As a Small Business, you may prefer to go down the software route for invoicing. Do your research and know how much you’re willing to spend, or not spend. Xero have a range of options for all business sizes with pricing structures to match. There are some quality free invoicing tools available also, such as Invoice Ninja.
Invoicing gives you yet another opportunity to further engage with your customer and keep improving their experience, so don’t waste it.
Keep reading for some useful Do’s and Don’ts:
SIMPLYFY! Be clear and concise, avoid the temptation to go overboard with unnecessary information. Any confusion at the customer end can result in awkward back and forth and even delayed payment. Here are a few critical things to remember:
- Keep it to 1 page, too many pages can result in confusion and make invoicing messy for both you and your customer.
- Include your company name and contact information including ABN (make sure these are clearly identifiable).
- Client name, address and their contact details.
- The date the invoice was create.
- A table clearly itemising the products or services provided and the cost per item.
- Customised rates or discounts specific to them and this piece of work, if any.
- Your payment terms and payment options.
- Check, double check and tripe check for any errors.
- Ask them to reference the invoice number when making payment for ease of tracking.
- Thank them. This is a perfect time to include a simple “Thank you for your business” in some cases this has been proven to fast-track payment.
- Promptly issue a receipt once payment has been received.
And finally, pick up the phone. Give them a courtesy call to let them know the invoice is on its way, this makes them feel valued and creates an opportunity for you to ask for their feedback on completed work.
- Be too rigid with your invoicing and payment methods. It’s a good idea to have a few options available so they can receive invoices and pay you in a way that is easiest for them.
- Send invoicing too quickly or too early. This is a sure-fire way to put you customer off. Invoicing for incomplete work or before the work has been approved is problematic for the relationship on many levels, for both parties.

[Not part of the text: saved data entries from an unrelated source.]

(* ===== verification/Runtime.v ===== *)
(** * The knowledge runtime (src/runtime.rs, src/mem/query_util.rs)

    [KnowledgeRuntime]: the registry of named providers with the default slot,
    generations and their published value, the result cache, the Redis result
    cache and the counters; query execution through the result cache.  The
    operations are computations on a [World]: the runtime, the monotonic
    clock, telemetry, the global column-name cache, and what lies outside the
    program.  Locks are taken and released within one call and no thread
    panics while holding one, so a poisoned lock does not occur here. *)
From S2P Require Import Prelude Errors RustStr Model Lru SqlRoute.
From S2P Require Export Telemetry.

Definition DEFAULT_PROVIDER_NAME : str := lit "default".

(** ** Data *)

Abbreviation DatasourceId := str.
Abbreviation Generation := N.

(** durations and instants in nanoseconds *)
Definition from_millis (ms : N) : N := (ms * 1000000)%N.
Definition as_millis (d : N) : N := (d `div` 1000000)%N.

Inductive QueryMode := Many | FirstRow.
Inductive CachePolicy := Bypass | UseGlobal | UseCallScope.

Record QueryRequest := {
  req_sql : str;
  req_params : list QueryParam;
  req_mode : QueryMode;
  req_cache_policy : CachePolicy;
}.

Definition many (sql : str) (params : list QueryParam) (policy : CachePolicy) : QueryRequest :=
  {| req_sql := sql; req_params := params; req_mode := Many; req_cache_policy := policy |}.
Definition first_row (sql : str) (params : list QueryParam) (policy : CachePolicy)
  : QueryRequest :=
  {| req_sql := sql; req_params := params; req_mode := FirstRow; req_cache_policy := policy |}.

Inductive QueryResponse := Rows (rows : list RowData) | Row (row : RowData).

Definition into_rows (r : QueryResponse) : list RowData :=
  match r with Rows rows => rows | Row row => [row] end.
Definition into_row (r : QueryResponse) : RowData :=
  match r with Rows rows => default [] (head rows) | Row row => row end.

Record ResultCacheKey := {
  key_datasource_id : DatasourceId;
  key_generation : Generation;
  query_hash : N;
  params_hash : N;
  key_mode : QueryModeTag;
}.
#[export] Instance result_cache_key_eq_dec : EqDecision ResultCacheKey.
Proof. solve_decision. Defined.

Record ResultCacheConfig := { enabled : bool; capacity : nat; ttl : N }.
Definition result_cache_config_default : ResultCacheConfig :=
  {| enabled := true; capacity := 1024; ttl := from_millis 30000 |}.

Record CachedQueryResponse := { response : QueryResponse; cached_at : N }.

Inductive RedisCmdTag := BfExists | HGet | Get | SetExists.
#[export] Instance redis_cmd_tag_eq_dec : EqDecision RedisCmdTag.
Proof. solve_decision. Defined.

Record RedisCacheKey := {
  redis_generation : N;
  cmd_tag : RedisCmdTag;
  key_hash : N;
  args_hash : N;
}.
#[export] Instance redis_cache_key_eq_dec : EqDecision RedisCacheKey.
Proof. solve_decision. Defined.

Inductive CachedRedisValue := RBool (b : bool) | ROptString (o : option str).

Record CachedRedisEntry := { entry_value : CachedRedisValue; entry_cached_at : N; ttl_ms : N }.

Record MetadataCacheScope := { scope_datasource_id : DatasourceId; scope_generation : Generation }.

- Create multiple invoices. More often than not, this will result in confusion and frustration, late payment and overall client dissatisfaction.
- Wait until the payment is overdue to start following it up. Contacting the client in the days leading up to the due date will provide you with another touch point to communicate with them in a positive way. Think about what could be relevant to them and weave it into the conversation, e.g. keeping them up to date with industry information, product or service innovations.
And finally, don’t be late! Being on time with your invoicing will speak volumes about your professionalism and business as a whole.
Happy Invoicing! You’ve earnt it.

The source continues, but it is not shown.